(RECORDS TO USE Opens)
(* ===== verification/OAuth2Facts.v ===== *)
(** The OAuth2 module: no grant, refresh or exchange reaches beyond what the
    client is registered for; the token endpoint: who gets tokens for a code,
    and what issuing them changes. *)

From Stdlib Require Import Ascii String.
From S2P Require Import Prelude GoStrings GoEncoding GoSha256 PlatformCrypto Session.
From S2P Require Import OAuth2Store OAuth2Authorize OAuth2Token.

Local Open Scope string_scope.

(** ** Statements of the store *)

Lemma mem_elem x l : Store.mem x l = true <-> x ∈ l.
Proof.
  unfold Store.mem. rewrite existsb_exists. split.
  - intros (y & Hy & Heq). apply String.eqb_eq in Heq as ->. by apply list_elem_of_In.
  - intros Hx. exists x. rewrite String.eqb_refl. split; [by apply list_elem_of_In|done].
Qed.

Lemma forallb_mem l allowed :
  forallb (fun v => Store.mem v allowed) l = true <-> forall v, v ∈ l -> v ∈ allowed.
Proof.
  rewrite forallb_forall. setoid_rewrite mem_elem. split; intros Hl v Hv; apply Hl; by apply list_elem_of_In.
Qed.

Section statements.
Context {A : Type} (tbl : oauth_db -> gmap string A)
  (upd : (gmap string A -> gmap string A) -> oauth_db -> oauth_db).

Lemma insert_row_ok req refs k (row : A) db u db' :
  insert_row tbl upd req refs k row db = Ok (u, db') ->
  tbl db !! k = None /\ first_null req = None /\ db' = upd (insert k row) db.
Proof. unfold insert_row. intros. split_matches; naive_solver. Qed.

Lemma update_where_ok p f k db b db' :
  update_where tbl upd p f k db = Ok (b, db') ->
  (b = false /\ db' = db) \/
  (exists row, b = true /\ tbl db !! k = Some row /\ p row = true /\ db' = upd (insert k (f row)) db).
Proof. unfold update_where. intros. split_matches; naive_solver. Qed.

Lemma select_ok k db (a : A) db' :
  select tbl k db = Ok (a, db') -> tbl db !! k = Some a /\ db' = db.
Proof. unfold select. intros. split_matches; naive_solver. Qed.

End statements.

Lemma no_rows_yields {A} P (m : Store.SM A) Q : yields P m Q -> yields P (Store.no_rows m) Q.
Proof.
  intros Hm w Hw. unfold Store.no_rows, M_try. destruct (Hm w Hw) as [Hw' HQ].
  destruct (m w) as [[a|e] w']; simpl in *.
  - split; [done|]. intros ? [= <-]. eauto.
  - split; [by destruct e as [| | | | | | | | | | |[]]|]. by destruct e as [| | | | | | | | | | |[]].
Qed.

Lemma no_duplicate_yields P (m : Store.SM unit) Q : yields P m Q -> yields P (Store.no_duplicate m) Q.
Proof.
  intros Hm w Hw. unfold Store.no_duplicate, M_try. destruct (Hm w Hw) as [Hw' HQ].
  destruct (m w) as [[a|e] w']; simpl in *.
  - split; [done|]. intros ? [= <-]. eauto.
  - split; [by destruct e as [| | | | | | | | | | |[]]|]. by destruct e as [| | | | | | | | | | |[]].
Qed.

(** Sequencing where the result of the first step does not matter. *)
Lemma yields_seq {S E A B} (P : S -> Prop) (m : M S E A) (f : A -> M S E B) R :
  yields P m (fun _ => True) -> (forall a, yields P (f a) R) -> yields P (m ≫= f) R.
Proof. intros Hm Hf. eapply yields_bind; eauto. Qed.

Lemma affects_yields P e (m : Store.SM bool) : yields P m (fun _ => True) ->
  yields P (Store.affects e m) (fun _ => True).
Proof.
  intros Hm. eapply yields_bind; [exact Hm|]. intros [] _; [by apply yields_ret|by apply yields_throw].
Qed.

Lemma or_generate_yields P x gen : yields P (Store.or_generate x gen) (fun _ => True).
Proof. unfold Store.or_generate. case_match; [by apply yields_lift|by apply yields_ret]. Qed.

(** ** What a client is registered for *)

Section scopes.
Context (cl : gmap string Client).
(RECORDS TO USE Closes)
ACTIVITY: Above are the entries. Output exactly the lines beginning with the line that has "Lemma update_where_ok p" and ending with the line that has "Lemma select_ok k".

ANSWER FOR THE TASK:
Lemma update_where_ok p f k db b db' :
  update_where tbl upd p f k db = Ok (b, db') ->
  (b = false /\ db' = db) \/
  (exists row, b = true /\ tbl db !! k = Some row /\ p row = true /\ db' = upd (insert k (f row)) db).
Proof. unfold update_where. intros. split_matches; naive_solver. Qed.

Lemma select_ok k db (a : A) db' :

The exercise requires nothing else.